Бедность понимается не как нищета и заброшенность, а как опустошение, не только внешнее, но и опустошение души, духовное даже сильнее [Карсавин 1997: 215]. Искусство быть в миру заключается в том, чтобы узреть настоящую бедность — беду, постигшую человека от бедности лицемерной (во внешнем понимании) или корыстной (в понимании внутреннем). Опять — раздвоение сущностей при удвоении форм, и правда жизни находится где-то между ними, в гармонии лада, недостижимой человеком в одиночку. Русскому человеку нужен достаток — и будя! Достаток от достаточно, чтобы сохранить на миру лицо — достоинство.
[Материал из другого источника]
(** * voice-koereq: the project-automation scripts under [scripts/]

    A shallow embedding of the six Python scripts and the properties their
    specification states about them.

    - Python [int] is [Z]; Python [float] is the kernel's binary64
      ([PrimFloat.float]); [str] is [string] (the UTF-8 bytes of the text).
    - A YAML mapping or a Python [dict] read by key is a [gmap]; a JSON
      object that is written out keeps its key order, so it is an
      association list.
    - Console output, subprocess calls, sleeps and file writes are events
      appended to a trace; what the outside world answers (which files
      exist, how each subprocess ends, what the clock and the keyboard
      give) is read from a [world] record.
    - An exception is the [Raise] branch of a result; [try]/[except] is
      [try_except]. *)

From Stdlib Require Import ZArith String Ascii List DecimalString.
From Stdlib Require Import Floats.PrimFloat Floats.FloatOps Floats.SpecFloat.
From stdpp Require Import gmap strings list.

Local Open Scope Z_scope.

(** ** The Python runtime the scripts rely on *)

Module Py.

(** [str(n)] for an [int]. *)
Definition str_int (z : Z) : string := NilZero.string_of_int (Z.to_int z).

(** [s * n] for a string [s]. *)
Fixpoint str_repeat (s : string) (n : nat) : string :=
  match n with
  | O => EmptyString
  | S k => s +:+ str_repeat s k
  end.

(** [format(z, 'Nd')]: right-aligned in a field of [width] characters. *)
Definition format_d (width : nat) (z : Z) : string :=
  let digits := str_int z in
  str_repeat " " (width - String.length digits) +:+ digits.

(** [sep.join(parts)]. *)
Definition join (sep : string) (parts : list string) : string :=
  String.concat sep parts.

(** [repr] of a list of [int]s, as an f-string shows it. *)
Definition repr_int_list (l : list Z) : string :=
  "[" +:+ join ", " (map str_int l) +:+ "]".

(** [float(z)]: the nearest binary64, ties to even.  CPython's [int / int]
    converts both operands this way and divides the doubles whenever both
    fit in 53 bits, which every list length does. *)
Definition float_of_int (z : Z) : float :=
  SF2Prim (binary_normalize prec emax z 0 false).

(** Nearest integer to [n / d] for [d > 0], ties to even. *)
Definition round_half_even (n d : Z) : Z :=
  let q := n / d in
  let r := n mod d in
  match 2 * r ?= d with
  | Lt => q
  | Gt => q + 1
  | Eq => if Z.even q then q else q + 1
  end.

(** [format(x, '.1f')] for a [float]: the exact binary value rounded to one
    decimal place. *)
Definition format_1f (x : float) : string :=
  match Prim2SF x with
  | S754_zero s => (if s then "-" else "") +:+ "0.0"
  | S754_infinity s => if s then "-inf" else "inf"
  | S754_nan => "nan"
  | S754_finite s m e =>
      let n := Z.pos m * 10 in
      let tenths := if 0 <=? e then n * 2 ^ e else round_half_even n (2 ^ (- e)) in
      (if s then "-" else "")
        +:+ str_int (tenths / 10) +:+ "." +:+ str_int (tenths mod 10)
  end.

(** A number as Python has it at run time: [progress] is an [int] on one
    branch and a [float] on the other. *)
Inductive num :=
| Int (z : Z)
| Float (x : float).

(** [format(v, '.1f')]; an [int] is converted to [float] first. *)
Definition format_1f_num (v : num) : string :=
  match v with
  | Int z => format_1f (float_of_int z)
  | Float x => format_1f x
  end.

(** ASCII white space, as [str.strip()] removes it (the scripts strip the
    URL line printed by the CLI and the parts of a comma-separated
    argument). *)
Definition is_space (c : ascii) : bool :=
  let n := nat_of_ascii c in
  ((9 <=? n)%nat && (n <=? 13)%nat) || ((28 <=? n)%nat && (n <=? 32)%nat).
(** A filtered frame with every column of the detailed list: the first
    search term is no keyword, the second is the keyword itself. *)
Definition filtered_c : DataFrame :=
  {| columns := detail_columns;
     data := [[Str "buy shoes"; Str "Broad match"; Str "Spring"; Str "Group 1";
               Num (F64.of_Z 100); Num (F64.of_Z 10); Num (F64.of_Z 5); Str "[shoes]"];
              [Str "Shoes "; Str "Exact match"; Str "Spring"; Str "Group 1";
               Num (F64.of_Z 40); Num (F64.of_Z 4); Num (F64.of_Z 2); Str "[shoes]"]] |}.

Definition gaps_c : list UncoveredTotals :=
  [{| gap_term := Str "buy shoes"; gap_impressions := F64.of_Z 100;
      gap_clicks := F64.of_Z 10; gap_cost := F64.of_Z 5 |}].

Definition detailed_c : DataFrame :=
  {| columns := detail_columns;
     data := [[Str "buy shoes"; Str "Broad match"; Str "Spring"; Str "Group 1";
               Num (F64.of_Z 100); Num (F64.of_Z 10); Num (F64.of_Z 5); Str "[shoes]"]] |}.

Definition top_groups_c : list TermTotals :=
  [{| term := Str "Shoes "; clicks := F64.of_Z 4; impressions := F64.of_Z 40 |};
   {| term := Str "buy shoes"; clicks := F64.of_Z 10; impressions := F64.of_Z 100 |}].

(** An answer of the endpoint that lacks the expected shape. *)
Definition reply_no_choice : json :=
  JObject [("id"%string, JString "gen-2"); ("choices"%string, JArray [])].

Definition post_no_choice (_ : Request) : result (result json) := Ok (Ok reply_no_choice).

(** * Properties *)

(** ** The order of float64 *)

Ltac float_cases :=
  repeat match goal with
  | |- context [Z.compare ?a ?b] => destruct (Z.compare_spec a b); simpl
  | H : context [Z.compare ?a ?b] |- _ => destruct (Z.compare_spec a b); simpl in H
  | |- context [Pos.compare ?a ?b] => destruct (Pos.compare_spec a b); simpl
  | H : context [Pos.compare ?a ?b] |- _ => destruct (Pos.compare_spec a b); simpl in H
  end.

Lemma f64_leb_total x y :
  F64.is_nan x = false → F64.is_nan y = false →
  F64.leb x y = true ∨ F64.leb y x = true.
Proof.
  unfold F64.leb, SFleb.
  destruct x as [[]|[]| |[] mx ex], y as [[]|[]| |[] my ey]; simpl; try done;
    try (by left); try (by right); intros _ _;
    change (Pos.compare_cont Eq) with Pos.compare;
    float_cases; try (by left); try (by right); lia.
Qed.

Lemma f64_leb_trans x y z :
  F64.leb x y = true → F64.leb y z = true → F64.leb x z = true.
Proof.
  unfold F64.leb, SFleb.
  destruct x as [[]|[]| |[] mx ex], y as [[]|[]| |[] my ey],
           z as [[]|[]| |[] mz ez]; simpl; try done;
    change (Pos.compare_cont Eq) with Pos.compare;
    intros H1 H2; float_cases; try done; lia.
Qed.

Lemma f64_eqb_refl x : F64.is_nan x = false → F64.eqb x x = true.
Proof.
  unfold F64.eqb, SFeqb. destruct x as [[]|[]| |[] mx ex]; simpl; try done; intros _;
    change (Pos.compare_cont Eq) with Pos.compare;
    by rewrite Z.compare_refl, Pos.compare_refl.
Qed.

#[global] Instance desc_total : Total desc.
Proof.
  intros x y. unfold desc.
  destruct (F64.is_nan x) eqn:Hx; [right; by left|].
  destruct (F64.is_nan y) eqn:Hy; [left; by left|].
  destruct (f64_leb_total x y Hx Hy) as [H|H]; [right|left]; right;
    rewrite H; (split; [intros []|exact I]).
Qed.

#[global] Instance desc_trans : Transitive desc.
Proof.
  intros x y z. unfold desc. intros [Hy|[Hx Hyx]] [Hz|[Hy' Hzy]].
  - by left.
  - exfalso. by apply Hy'.
  - by left.
  - right. split; [done|]. apply Is_true_true.
    apply Is_true_true in Hyx, Hzy. by eapply f64_leb_trans.
Qed.

(** ** Sorting *)

Section Sorting_facts.

Context {A : Type} (before : A → A → Prop) `{!RelDecision before}.

Lemma insert_by_perm a l : insert_by before a l ≡ₚ a :: l.
Proof.
  induction l as [|b l IH]; simpl; [done|].
  case_decide; [done|]. rewrite IH. apply perm_swap.
Qed.

Lemma stable_sort_perm l : stable_sort before l ≡ₚ l.
Proof.
  induction l as [|a l IH]; simpl; [done|].
  unfold stable_sort in *. simpl. by rewrite insert_by_perm, IH.
Qed.
(** The chunker terminates on every text when [chunk_size] is positive. *)
Lemma chunk_text_total (chunk_size : nat) (text : str) :
  0 < chunk_size ->
  exists chunks, TextChunker.chunk_text chunk_size text = Some chunks
                 /\ concat (map fst chunks) = text.
Proof.
  intros Hpos. unfold TextChunker.chunk_text, TextChunker.chunk_text_fuel.
  destruct (length text <=? chunk_size).
  - exists [(text, 0)]. split; [reflexivity | apply app_nil_r].
  - destruct (@chunk_loop_spec chunk_size text Hpos (length text) 0)
      as (chunks & Hc & Hcat & _); try lia.
    exists chunks. split; assumption.
Qed.

(** C3, as the code has it. For a text longer than a positive
    [chunk_size], [chunk_text] returns segments that are slices of the text
    at their offsets and whose concatenation is the text; every boundary
    before the end of the text falls right after a space, or at the hard
    [chunk_size] limit when the window holds no space after its first
    character. *)
Theorem C3_chunk_boundaries :
  forall (chunk_size : nat) (text : str),
    0 < chunk_size -> chunk_size < length text ->
    exists chunks : list (str * nat),
      TextChunker.chunk_text chunk_size text = Some chunks
      /\ concat (map fst chunks) = text
      /\ Forall (ChunkSpec.boundary_checked chunk_size text) chunks
      /\ Forall (ChunkSpec.is_slice text) chunks.
Proof.
  intros chunk_size text Hpos Hlong.
  unfold TextChunker.chunk_text, TextChunker.chunk_text_fuel.
  destruct (Nat.leb_spec (length text) chunk_size) as [H|_]; [lia|].
  destruct (@chunk_loop_spec chunk_size text Hpos (length text) 0)
    as (chunks & Hc & Hcat & Hb & Hs); try lia.
  exists chunks. repeat split; assumption.
Qed.
(** X6: on a deployed contract [getClientEscrows(a)] lists exactly the
    existing escrows whose client is [a] and [getFreelancerEscrows(a)]
    exactly those whose freelancer is [a], each once. *)
Theorem escrow_indexes_are_exact s a i :
  reachable s ->
  (i ∈ getClientEscrows s a <-> 1 <= i < nextEscrowId s /\ client (escrow_at s i) = a) /\
  (i ∈ getFreelancerEscrows s a <->
     1 <= i < nextEscrowId s /\ freelancer (escrow_at s i) = a) /\
  NoDup (getClientEscrows s a) /\ NoDup (getFreelancerEscrows s a).
Proof.
  intros Hr. pose proof (reachable_well_formed s Hr) as Hwf.
  split; [|split; [|split]].
  - rewrite (wf_clients s Hwf). unfold escrow_at. split.
    + intros (e & He & <-). rewrite He. simpl. split; [|done].
      apply (wf_domain s Hwf). eauto.
    + intros [Hi Hc]. destruct (proj2 (wf_domain s Hwf i) Hi) as [e He].
      rewrite He in Hc. eauto.
  - rewrite (wf_freelancers s Hwf). unfold escrow_at. split.
    + intros (e & He & <-). rewrite He. simpl. split; [|done].
      apply (wf_domain s Hwf). eauto.
    + intros [Hi Hc]. destruct (proj2 (wf_domain s Hwf i) Hi) as [e He].
      rewrite He in Hc. eauto.
  - apply (wf_clients_once s Hwf).
  - apply (wf_freelancers_once s Hwf).
Qed.

Lemma raiseDispute_ok tx i s :
  let e := escrow_at s i in
  i < nextEscrowId s ->
  msg_sender tx = client e \/ msg_sender tx = freelancer e ->
  status e = Funded \/ status e = WorkSubmitted ->
  raiseDispute tx i s =
    Ok (store_escrow i (disputed_escrow tx e) s, [Emit (EvDisputeRaised i (msg_sender tx))]).
Proof.
  intros e Hid Hp Hst. unfold raiseDispute, validEscrow, onlyParties.
  apply N.ltb_lt in Hid. rewrite Hid. simpl. fold e.
  assert (Hp' : (msg_sender tx =? client e) || (msg_sender tx =? freelancer e) = true).
  { apply orb_true_iff. by rewrite !N.eqb_eq. }
  rewrite Hp'. simpl.
  assert (Hs' : bool_decide (status e = Funded) || bool_decide (status e = WorkSubmitted) = true).
  { apply orb_true_iff. by rewrite !bool_decide_eq_true. }
  by rewrite Hs'.
Qed.

Lemma cancelEscrow_ok tx i s :
  let e := escrow_at s i in
  i < nextEscrowId s -> entered s = false ->
  client e = msg_sender tx -> status e = Created ->
  cancelEscrow tx i s =
    Ok (store_escrow i (cancelled_escrow tx e) s, [Emit (EvEscrowCancelled i)]).
Proof.
  intros e Hid Hent Hcl Hst.
  unfold cancelEscrow, validEscrow, onlyClient, nonReentrantBefore.
  apply N.ltb_lt in Hid. rewrite Hid. simpl.
  fold e. rewrite Hcl, N.eqb_refl. simpl. rewrite Hent. simpl.
  rewrite escrow_at_set_entered. fold e. rewrite Hst. simpl.
  by rewrite guard_released.
Qed.

(** X1: [raiseDispute] succeeds exactly when the escrow exists, the caller
    is its client or its freelancer and its status is Funded or
    WorkSubmitted; it then sets the status to Disputed, keeps the terms and
    the delivery hash, touches no other escrow and makes no custody call. *)
Theorem raiseDispute_is_open_to_both_parties tx i s :
  let e := escrow_at s i in
  ((exists r, raiseDispute tx i s = Ok r) <->
   (i < nextEscrowId s /\
    (msg_sender tx = client e \/ msg_sender tx = freelancer e) /\
    (status e = Funded \/ status e = WorkSubmitted))) /\
  (forall s1 log, raiseDispute tx i s = Ok (s1, log) ->
     status (escrow_at s1 i) = Disputed /\
     terms (escrow_at s1 i) = terms e /\
     deliveryHash (escrow_at s1 i) = deliveryHash e /\
     ledger_calls log = [] /\
     (forall j, j <> i -> escrow_at s1 j = escrow_at s j)).
Proof.
  intros e. split.
  - split.
    + intros [[s1 log] H]. by apply raiseDispute_inv in H as (Hi & Hp & Hst & _).
    + intros (Hi & Hp & Hst). eexists. by apply raiseDispute_ok.
  - intros s1 log H. apply raiseDispute_inv in H as (_ & _ & _ & -> & ->).
    rewrite escrow_at_store_eq. repeat split; try done.
    intros j Hj. by apply escrow_at_store_ne.
Qed.

(** X2: outside a guarded call [cancelEscrow] succeeds exactly when the
    escrow exists, the caller is its client and its status is Created; it
    makes no custody call, and after it the escrow stays Cancelled whatever
    transactions follow (it can no longer be funded). *)
Theorem cancelEscrow_is_final tx i s :
  let e := escrow_at s i in
  entered s = false ->
  ((exists r, cancelEscrow tx i s = Ok r) <->
   (i < nextEscrowId s /\ client e = msg_sender tx /\ status e = Created)) /\
  (forall s1 log, cancelEscrow tx i s = Ok (s1, log) ->
     ledger_calls log = [] /\
     forall txs, status (escrow_at (fst (run txs s1)) i) = Cancelled).
Proof.
  intros e Hent. split.
  - split.
    + intros [[s1 log] H]. by apply cancelEscrow_inv in H as (Hi & Hc & _ & Hst & _).
    + intros (Hi & Hc & Hst). eexists. by apply cancelEscrow_ok.
  - intros s1 log H. apply cancelEscrow_inv in H as (Hi & _ & _ & _ & -> & ->).
    split; [done|]. intros txs.
    rewrite terminal_run.
    + by rewrite escrow_at_store_eq.
    + done.
    + by rewrite escrow_at_store_eq.
Qed.

Lemma transact_ok tx c s s1 log : step tx c s = Ok (s1, log) -> transact tx c s = (s1, log).
Proof. intros H. unfold transact. by rewrite H. Qed.

Lemma transact_fail tx c s f : step tx c s = Fail f -> transact tx c s = (s, []).
Proof. intros H. unfold transact. by rewrite H. Qed.

Lemma onlyOwner_ok tx s : owner s = msg_sender tx -> onlyOwner tx s = Ok tt.
Proof. intros H. unfold onlyOwner. by rewrite H, N.eqb_refl. Qed.

Lemma onlyOwner_fail tx s :
  owner s <> msg_sender tx -> onlyOwner tx s = Fail (CustomError "OwnableUnauthorizedAccount").
Proof. intros H. unfold onlyOwner. apply N.eqb_neq in H. by rewrite H. Qed.

(** X3: [addMediator] and [removeMediator] change nothing unless the owner
    sends them. Sent by the owner they set the approval of that one address:
    after [addMediator(m)] an escrow naming [m] passes the mediator check,
    after [removeMediator(m)] it is refused unless [m] is the owner; the
    removal does not reach the escrows that already name a mediator, whose
    disputes that mediator still resolves. *)
Theorem mediator_list_governs_new_escrows_only tx m s :
  (owner s <> msg_sender tx ->
     transact tx (AddMediator m) s = (s, []) /\
     transact tx (RemoveMediator m) s = (s, [])) /\
  (owner s = msg_sender tx ->
     let s1 := fst (transact tx (AddMediator m) s) in
     let s2 := fst (transact tx (RemoveMediator m) s) in
     is_approved s1 m = true /\ is_approved s2 m = false /\
     (forall m', m' <> m ->
        is_approved s1 m' = is_approved s m' /\ is_approved s2 m' = is_approved s m') /\
     (forall tx' f a t d w,
        f <> 0 -> 0 < a -> block_timestamp tx' < d -> nextEscrowId s < MAX_UINT256 ->
        (exists r, createEscrow tx' f m a t d w s1 = Ok r) /\
        (m <> owner s ->
         createEscrow tx' f m a t d w s2 = Fail (RequireFailed "Invalid mediator"))) /\
     (forall tx' i a b,
        i < nextEscrowId s -> entered s = false -> ledger_ok tx' ->
        status (escrow_at s i) = Disputed -> mediator (escrow_at s i) = msg_sender tx' ->
        a + b = amount (escrow_at s i) -> amount (escrow_at s i) <= MAX_UINT256 ->
        exists s3 log, resolveDispute tx' i a b s2 = Ok (s3, log) /\
          status (escrow_at s3 i) = Completed)).
Proof.
  split.
  - intros Hno. split; apply (transact_fail _ _ _ (CustomError "OwnableUnauthorizedAccount"));
      simpl; unfold addMediator, removeMediator; by rewrite onlyOwner_fail.
  - intros Ho s1 s2.
    assert (Hs1 : s1 = set_approvedMediators (<[m := true]> (approvedMediators s)) s).
    { unfold s1, transact. simpl. unfold addMediator. by rewrite onlyOwner_ok. }
    assert (Hs2 : s2 = set_approvedMediators (<[m := false]> (approvedMediators s)) s).
    { unfold s2, transact. simpl. unfold removeMediator. by rewrite onlyOwner_ok. }
    rewrite Hs1, Hs2. clear Hs1 Hs2 s1 s2.
    split; [|split; [|split; [|split]]].
    + unfold is_approved. simpl. by rewrite lookup_insert_eq.
    + unfold is_approved. simpl. by rewrite lookup_insert_eq.
    + intros m' Hne. unfold is_approved. simpl. by rewrite !lookup_insert_ne.
    + intros tx' f a t d w Hf Ha Hd Hn. split.
      * destruct (createEscrow_ok tx' f m a t d w
                    (set_approvedMediators (<[m := true]> (approvedMediators s)) s))
          as [s3 H3]; try done; [|eauto].
        left. unfold is_approved. simpl. by rewrite lookup_insert_eq.
      * intros Hmo. unfold createEscrow.
        apply N.eqb_neq in Hf. rewrite Hf. simpl.
        apply N.ltb_lt in Ha, Hd. rewrite Ha, Hd. simpl.
        unfold is_approved. simpl. rewrite lookup_insert_eq. simpl.
        apply N.eqb_neq in Hmo. by rewrite Hmo.
    + intros tx' i a b Hi Hent Hok Hst Hm Hsum Hmax.
      eexists _, _. split; [by apply resolveDispute_ok|].
      by rewrite escrow_at_store_eq.
Qed.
Непонятны нападки на слово достаток: «Частная собственность, а заодно и собственность просто — в русском дискурсе имеет негативную оценку. И нужно очень резко затормозить инерцию ума и души, чтобы осознать бессмысленность словосочетания нетрудовые доходы. Доход, как известно, не может быть трудовым или нетрудовым — он может быть законным или незаконным. В терминах „трудовой—нетрудовой“ под нравственное сомнение попадает наследство, клад, доходы с патента, процент от сделки, творческий гонорар и т. п., когда „трудящемуся“ не понятно, как это — не трудился, не вспотел, а доход имеет. Да и сам-то доход — нечто сомнительное, не про нас и не для нас. И никак не связан с трудом. „От трудов праведных не наживешь палат каменных“. А от труда можно только „дойти“ (ср. доходяга). А достаток только от того, что смог „достать“ что-то, или ограбил кого-то, или выпросил в подарок...» [Тульчинский 1996: 257]. Народная этимология исказила смыслы вполне приличных слов в угоду обстоятельствам нынешней жизни. Доходяга, скорее, от доход: перетрудился на работе.
В своем раздражительном суждении Тульчинский словно опирается на слова Василия Розанова в его «Уединенном»: «В России вся собственность выросла из „выпросил“ или „подарил“ или кого-нибудь „обобрал“. Труда собственности очень мало. И от этого она не крепка и не уважается». Но Розанов говорил о внешних обстоятельствах, постоянно препятствовавших возможности обеспечить себе достаток и достойную жизнь. Это проблема власти, а не собственности и не самого человека.
«Известно, что русский народ не знал римских понятий о собственности, согласно которым собственник имеет право не только пользоваться собственностью, но и злоупотреблять ею, что превращает собственность в абсолютное и античеловеческое начало. Русские люди не имеют такой привязанности к собственности, как западные люди... русским свойственны были буржуазные пороки, но не свойственны буржуазные добродетели, как людям Запада. И это характерная черта (препятствующая развитию «правильной» буржуазии у нас. — В. К.).
Русское отношение к собственности связано с отношением к человеку. Человек ставится выше собственности.
У русского «отсутствует вера в святость права частной собственности» [Франк 1996: 145], потому что собственность — частность жизни, а право жизни — выше, достойнее этого. «Потому и бесчестность есть обида, нанесенная человеку, а не обида, нанесенная собственности» [Бердяев 1996: 249]. Значение русского слова собственность, по корню его, есть общее достояние, не личное (тот же корень и в слове свобода; мы уже говорили об этом).